По приходу, Энрико предложил открыть окно первой комнаты настежь и придвинуть к нему стулья, дабы во время трапезы филе дорады с соусом песто под белое вино — что ж, незатейливо, зато сытно — иметь вид, недостижимый для наземных кафетериев и ресторанов.
Так за дружеской беседой о всём и ни о чём, синхронизирующей их сознания и мироощущения, за улыбками и шутками, за сплетнями и спорами, летели часы. И вот, нежданно для них разыгрался позднемайский закат: уже почти летнее, плодоносное Солнце налилось цветом и ныне, сочившееся мёдом, обливавшее им дольний мир, грузно клонилось к горизонту.
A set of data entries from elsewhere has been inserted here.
(* ===== verification/_CoqProject ===== *)
-Q . S2P
Prelude.v
BTreeMap.v
IoRead.v
DepotModel.v
DepotCompose.v
DepotDiff.v
DepotOcclusion.v
DepotLaws.v
DepotCodec.v
DepotStream.v
DepotStreamParse.v
DepotMerge.v
DepotStreamCompose.v
DepotStreamDiff.v
DepotStreamOverlay.v
DepotStreamLaws.v
DepotWalk.v
DepotVariant.v
DepotFrames.v
ChainStore.v
DepotVbf.v
WikiDepot.v
WikiDepotRep.v
WikiDepotTier.v
WikiDepotChain.v
WikiDepotSteps.v
WikiDepotOps.v
WikiDepotEvict.v
WikiDepotOpen.v
WikiDepotLaws.v
WireAtoms.v
WireValues.v
WireFrames.v
TraceWire.v
SocketWire.v
Glob.v
GlobSpec.v
Rules.v
RulesLaws.v
RuleGates.v
NetPrompt.v
StrPool.v
StrPoolLaws.v
StrPools.v
GitLanes.v
GitLanesLaws.v
GitCompactLaws.v
GitPlanLaws.v
GitSlots.v
GitSlotsLaws.v
GitVariants.v
GeoStack.v
GitDelta.v
GitFold.v
GitTree.v
GitTreeLaws.v
GitLayer.v
GitLayerLaws.v
GitEntries.v
GitStacked.v
GitKway.v
GitStackedLaws.v
GitLockstep.v
SlipPool.v
Jobserver.v
LayerMirror.v
SandboxLayers.v
SandboxLayersLaws.v
BoxStore.v
BoxStoreLaws.v
BoxTransfer.v
BoxTransferTree.v
SudRing.v
WebFilter.v
NetNames.v
RecordLocks.v
NodeTables.v
BoxNodes.v
HostDisk.v
LayerCache.v
(* ===== verification/Prelude.v ===== *)
(** * Sarun: a verification development

    The repository builds sandboxes out of layers: a layer is a delta over a
    tree of named nodes (blobs, attributes, children), stacks of layers resolve
    to views, and depots store histories of layers.  Around them are mirrors
    that keep histories of other systems as layers (a git mirror, a string
    pool), and an engine that runs processes over a layered file system, gates
    their file and network accesses by rules and prompts, and talks to its
    clients over typed wire protocols.  This development models the layer
    algebra, its canonical encoding and streaming operations, the stores that
    keep layer histories down to the bytes of their files, the union encoder of
    the git mirror, the string pool, the layered file system of a box with its
    database, its file operations, inode numbers and record locks, the
    jobserver, the rules, prompts, names and filters of a box's network, the
    shared-memory request ring, the wire protocols, and the cache of layers as
    trees of real files.

    ** The parts of the program and the files that model them

    Layers:
    - [chupa/depot/src/lib.rs], the layer algebra: [DepotModel] (views, deltas,
      [apply], [apply_mut], [resolve]), [DepotCompose] ([compose], [harden],
      [squash], [resolve_over]), [DepotDiff] ([diff], [rotate]),
      [DepotOcclusion] (the reading of a stack path by path), [DepotLaws] (the
      claims).
    - [chupa/depot/src/codec.rs], the canonical bytes of a layer: [DepotCodec].
    - [chupa/depot/src/stream.rs], compose, diff and overlay on encoded layers:
      [DepotStream] (the operations), [DepotStreamParse], [DepotMerge],
      [DepotStreamCompose], [DepotStreamDiff], [DepotStreamOverlay] (their
      correctness against the algebra), [DepotStreamLaws] (the claims).
    - [chupa/depot/src/walk.rs], the cursor over encoded layers: [DepotWalk].
    - [chupa/depot/src/variant.rs], sinks, sources, transfer and readouts:
      [DepotVariant], with the source's traits as classes.
    - [chupa/depot-stream/src/lib.rs], layers as a stream of anchored frames:
      [DepotFrames].

    Layer histories on disk:
    - [chupa/wikimak/depot/src/lib.rs], the chain depot as its clients see it:
      [ChainStore], a class with its laws, and the batching helpers.
    - [chupa/wikimak/depot/src/inner.rs], the chain depot on disk: [WikiDepot]
      ([DepotInner] and every operation that changes it, over the bytes of the
      index, the tier files and the cold file), [WikiDepotOpen] ([open] and the
      counters sidecar); [WikiDepotRep] (the frames behind the bytes and the
      invariant), [WikiDepotTier], [WikiDepotChain], [WikiDepotSteps],
      [WikiDepotOps], [WikiDepotEvict] (its preservation by each operation),
      [WikiDepotLaws] (the claims).
    - [chupa/depot-vbf/src/lib.rs], layer histories in chains: [DepotVbf], over
      any [ChainStore].
    - [chupa/depot-cache/src/lib.rs], layers as trees of real files:
      [LayerCache], over [HostDisk] (the file system of the host: names, inodes,
      links, path resolution, and runs that may stop at any step).

    The git mirror ([chupa/gitdepot/src]):
    - [lanes.rs] and [plan_from_parents] of [lanestore.rs], the lanes of a
      commit history: [GitLanes] (assignment, compaction, plan),
      [GitLanesLaws], [GitCompactLaws], [GitPlanLaws].
    - the git side of [oidenc.rs], tree objects and what a revision changes:
      [GitTree] (parsing, difference, distribution to paths and shards),
      [GitTreeLaws].
    - [reslot.rs] and the variant sets of [oidenc.rs], the slots of a path:
      [GitSlots], [GitSlotsLaws], [GitVariants].
    - [layer.rs], the union as a layer: [GitLayer] (modes, names, orders,
      variant nodes, rebuilding a tree's id), [GitLayerLaws]; its readers:
      [GitEntries] ([visit_entries], [EntryCursor], [extract_lane_entries]) and
      [GitStacked] ([visit_stacked], the lockstep walk over a base and deltas),
      proved in [GitKway], [GitStackedLaws] and [GitLockstep].
    - [geostack.rs] and the folding of records ([lanestore.rs], [oidenc.rs]):
      [GeoStack] (the stacking policy over any layer type), [GitDelta] (the
      deltas of the chain as elements of the layer algebra), [GitFold].

    The string pool ([chupa/strpool/src]): [StrPool] (footer and shard files),
    [StrPoolLaws], [StrPools] (shards behind one interface).

    The engine ([engine/src]):
    - [rules/glob.rs], the extended glob matcher: [Glob], and [GlobSpec] (the
      languages patterns stand for, and in module [Syntax] the documented notation).
    - [rules.rs], the rule grammar and its decisions: [Rules], [RulesLaws]; where
      rules gate writes and connections ([overlay.rs], [net/policy.rs],
      [net/dispatch.rs]): [RuleGates].
    - [net/prompt.rs], the approval queue: [NetPrompt].
    - [net/subnet.rs], [net/dns.rs], [net/dhcp.rs] and the host a connection is
      judged by ([net/dispatch.rs]): [NetNames]; [net/filter.rs], the web filter:
      [WebFilter].
    - [slippool.rs] and the jobserver of [sarunfs/synthetic.rs]: [SlipPool] (the
      pool and its queue), [Jobserver] (the calls of host and guests, cut at
      their locks).
    - what a box sees: [LayerMirror] (the index of a captured layer, from
      [capture.rs]), [SandboxLayers] ([sarunfs/layers.rs], [attach.rs], the chain
      and the listing of [overlay.rs]), [SandboxLayersLaws].
    - the store of a box: [BoxStore] ([depot.rs], [entry_from_row] and
      [load_mirror] of [capture.rs]), [BoxStoreLaws]; boxes as layers:
      [BoxTransfer] ([export_layer], [import_layer]), [BoxTransferTree].
    - [sarunfs.rs], inode numbers and handles, and the journal of
      [sarunfs/mutation.rs]: [NodeTables].
    - the file operations of [overlay.rs]: [BoxNodes] (make, link, remove, rename,
      copy-up, attributes, as a state and error monad); its record locks:
      [RecordLocks].
    - [sud_ring.rs], the request ring in shared memory: [SudRing].
    - [wire.rs], atoms and typed values: [WireAtoms], [WireValues]; [frames.rs],
      the box channel's frames: [WireFrames]; [sudwire.rs], the trace stream:
      [TraceWire]; [socket_wire.rs], the control socket: [SocketWire].

    [std::io] is [IoRead], Rust's [BTreeMap] is [BTreeMap]; this file holds
    machine data, [Result], [Ord], little-endian words, the tactics and the hint
    database.

    How they interact: the stream operations and the stores work on the codec's
    bytes; [DepotVbf] is proved against the class [ChainStoreLaws];
    [WikiDepotLaws] discharges the class with the byte-level depot, so that the
    history of a chain is followed from layers to the bytes of files and back.
    [GitFold] instantiates the laws that [GeoStack] asks of a layer type with
    the streaming composition of encoded deltas.  [GitTreeLaws] composes the
    distribution of a revision with the slots of [GitVariants].  [GitEntries]
    and [GitStacked] read with the cursor of [DepotWalk].  [RuleGates] and
    [SocketWire] are clients of [Rules] and [WireValues]; [NetNames] puts the
    name server in front of the gate of [RuleGates].  [BoxNodes] composes the
    resolution of [SandboxLayers], the rows of [BoxStore] and the tables of
    [NodeTables] the way the file operations call them; [BoxTransfer] goes from
    [BoxStore] to the layers of [DepotModel] and back.

    ** How the code is translated

    Data types keep the source's constructors and fields.  A byte is a [Z], a
    byte string a list of them, a map a sorted association list.  [Result] is
    the source's; an operation that changes state is a function from the state
    to the new state and a result, and [None] stands for a panic or for a loop
    that has used up its fuel.  A callback that collects is the list of what it
    is called with.  Recursion over encoded bytes takes fuel; every exported
    operation passes fuel that is proved enough, and totality is a theorem or
    part of one ([decode_total], [depot_refines_chains], [compaction_invisible],
    [globmatch_tokens], [frames_bounded], [stacked_reads_composition]).  The
    fuels: the length of the input for parsers and walks (each step consumes a
    byte), the length of the cold file for cold walks (cold pointers point
    back), the number of data files for eviction (each round leaves one file
    with dead bytes fewer), the length of the pattern and one for globs, the
    number of words for rule clauses, the offset of the tail for the frames of a
    shard, the number of slots for a free slot, the depth of directories for the
    distribution of a revision.  Widths are written out where they matter:
    varints are 64-bit, pointer words pack 16 and 48 bits, frame lengths are
    32-bit, prompt numbers are 64-bit (executions of fewer than 2^64 steps),
    lane numbers are 32-bit (histories of fewer than 2^32 commits), inode numbers
    and handles are 64-bit (a table that is used up panics), record locks are
    over 64-bit offsets.  The chain of a box has at most 64 links; its loop gets
    66 rounds, which is proved enough.

    Parameters, with what is assumed of them as named hypotheses or class laws:
    zstd and its dictionaries (decompression inverts compression), the digest
    and hexadecimal crates (for the cache, without collisions on the contents that
    occur), the store of git objects (the class [Objects]), the
    path display and process facts a rule tests, the transports a message is
    read from (they deliver the bytes in order, in any pieces), the clock and
    the user of the approval queue (any interleaving), the name and lease packet
    crates, the host file system below a box (its modes, directories and bytes as
    functions), the processes, signals and system calls around the jobserver and
    the ring (any interleaving).

    ** What the theorems show

    - The layer algebra: composition is sequential application; resolving over
      a backdrop and rotation keep what a stack shows; diff and apply are
      inverse; the in-place and the shortcut versions agree with the plain ones.
      Where the documented equations fail, at directories that become empty, a
      theorem shows it and the laws hold up to empty nodes.
    - The codec: round trip, totality, truncated and trailing input.
    - The streams: each writes exactly the encoding of what the algebra computes.
    - Transport and stores: frames and histories read back as written, a cut
      stream gives its whole frames and then an error, batches are split without
      loss.
    - The chain depot: a simulation of a map of chains by the bytes, for every
      sequence of operations; eviction and reopening change no chain; reads never
      fail; counters are restored or recounted exactly.
    - The cache of trees, used one operation at a time with UTF-8 names: whatever
      operations were stopped or failed before, a view that is materialized shows
      exactly its layer, and it is materialized unless a read-only leftover stands
      in the way of an unprivileged process; eviction takes the files no tree holds
      and no other.  Theorems on a sample cache show what it does not guard
      against: threads that share a temporary name, names that are paths or not
      UTF-8, octal modes, a read-only leftover.
    - The git mirror: lanes are first-parent chains, lanes alive together never
      share an index, and a longer history renumbers nothing; a revision's
      transitions reach exactly the paths whose files changed and leave every
      lane of every path with its file; keys and modes classify back; the walk,
      the pulling cursor and the lockstep over deltas visit exactly the variants
      of the tree; records folded through the geometric stack give the state of
      applying them one by one.
    - The string pool: strings without a zero byte are found under the ids they
      were given, in frames of at most 64 KiB; a seal that stops anywhere leaves
      a shard that opens, with its tail or with a frame that decompresses to it.
      Theorems show what a zero byte and a larger frame do.
    - Rules: the glob matcher decides the documented language of written patterns,
      [+(..)] over empty alternatives aside, and for every pattern the language of
      the tokens the code cuts it into; printed rules read back; a saved answer decides; a write is routed by the whole grammar.
    - Prompts: only an answer to its own prompt lets a connection through, and
      every connection is decided.
    - Names and filters: a connection to an address the name server gave is
      judged by the name it was given for, and different names have different
      addresses; the filter blocks what the lines of its file ask for, and nothing
      else where every pattern has a star.
    - The file system of a box: listing and look-up agree, attachments included;
      the mirror in memory is what a reload of the rows gives, for the operations
      of [op_ok]; a box without a row for its root comes back row by row from the
      layer it is exported as; a
      directory's rows move with it; a renamed file shows at its new name with its
      bytes, nothing at the old, and the rest unchanged; a removed name is gone
      whatever lies below.  The theorems about a sample host in [BoxNodes] show where
      renames of directories and of files of a parent box go wrong.
    - Inode numbers keep their files through renames and removals and are never
      given twice; handles are fresh; the journal keeps the newest mutations.
    - Record locks, kept as ranges that are split, are a lock per owner and byte;
      a waiting call is woken when nothing is in its way.
    - The jobserver: slips are conserved, granted in order, and held only by
      processes that are watched.
    - The ring: in every interleaving of accesses, without the reaper of dead
      owners, no reply is crossed; with the reaper one can be, which a theorem
      shows.
    - The wire: atoms, values, frames, traces and messages are read back however
      the bytes are cut, and what is accepted keeps the bounds of its type.

    ** What is not modelled, and why

    I/O errors of the chain depot and the order in which writes reach the disk
    (fsync), so nothing is claimed about crashes in the middle of its
    operations; the processes that share a layer cache, disks that are full or
    fail, and steps that reach the disk in another order; reservations of memory ([Vec::with_capacity] on a count read
    from the input); [Arc] sharing, except that [diff] is proved for every sound
    identity test; mutexes and read counters; the decimal text of the counters
    sidecar (its lines are); arithmetic overflow in sums of lengths read from
    files that no depot wrote; the thread pools of scans and shards.  Of the git
    mirror, reading objects and packs, the sqlite metadata and the frames on
    disk.  Of a box, opening, reading and writing of contents, passthrough to the
    host, extended attributes at the protocol, synthetic files and projections;
    errors of the engine's own database and disk; the attribution of writes to
    processes.  Of the ring, mapping and passing of descriptors; memory is
    sequentially consistent at the grain of its accesses.  The file-system
    transports, the proxy and the TCP stack, the user interface, process and
    image management, the wiki mirror and its renderers and the shell are mostly
    I/O around libraries and are outside the development. *)

From stdpp Require Export base tactics list option numbers sets.

Declare Scope sarun_scope.
Delimit Scope sarun_scope with sarun.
Обзор снизу несколько ограничивал пятиэтажный дом напротив, экстерьером несравненно более простой и вдвое старше соседа. Но всё равно можно было оценить разбегающееся по нерегулярной решётке многообразие городских обиталищ, чьи гребни крыш в тонах, даруемых наплывавшим закатом, приобрели любопытный неясный оттенок. «Винноцветный», — вырвалось у раздобревшего Мартина, разглядывавшего какой-то сектор через призму бокала и пожалевшего, что ляпнул подобное. Впрочем, Энрико кивнул, выражая согласие, — магия начала действовать. Не мог Мартин не отметить и сочетание порыжевших стен и тенаровой сини крыш, в закатных лучах и впрямь ставших мутно-фиолетовыми: «Такое должно нравиться невротикам», — подумал он, припомнив описание интерьера из одной известной книги без интриги.
Пришла очередь игристого и взглядов вдаль. Только сейчас ум, раскрепощённый и способный мыслить масштабами мечтателей, распознал источаемую мощь пламенеющего, будто в память о славных жертвах, золота, что покрывает купол Дворца Инвалидов, и матового отсвета ажурного скелета башни, что зовут Эффелевой. Мартин повертел в руках одну из бутылок.
— Не понимаю недовольства местных. Неужели они до сих пор не находят, что она похожа на бутылку игристого? — повёртывал он в правой руке, как державу или увесистое яблоко, бутыль означенного. — Особенно с утолщением у вершины. Это же идеальный венец работ модернизации города! Рискнули и выиграли. После всех проложенных Второй империей тоталитарных горизонталей… Горизонтальных тотальностей? Или тотальных горизонтальностей? Ну, ты меня понял. В общем, Третьей республике нужна была какая-то притягивающая и стягивающая вертикаль. Понимаешь? Что-то в иной ориентации, затрагивающее иные плоскости, иначе организующее пространство.
— Через месяц-другой метрополитен начнёт свою работу — чем не альтернативная горизонталь, недоступная режиму Баденгэ?
— Да, конечно, это тоже, но она, во-первых, появляетсяся слишком уж поздно для подобной манифестации, а во-вторых, считаю, что возврат республики к горизонтальному мышлению это своего рода тревожный симптом. И нет, колонны или арки посреди площадей тоже не подошли бы, они прочитываются иначе, да и все военные триумфы уже запечатлены. Резурекция столпов, растерзанных коммунарами — опять-таки нет, реставрация с целью инкорпорирования суть другое. О живущий в этом городе, только взгляни на эти сходящиеся… м-м-м, как же геометрически корректно называются эти кривые? Или так и называются?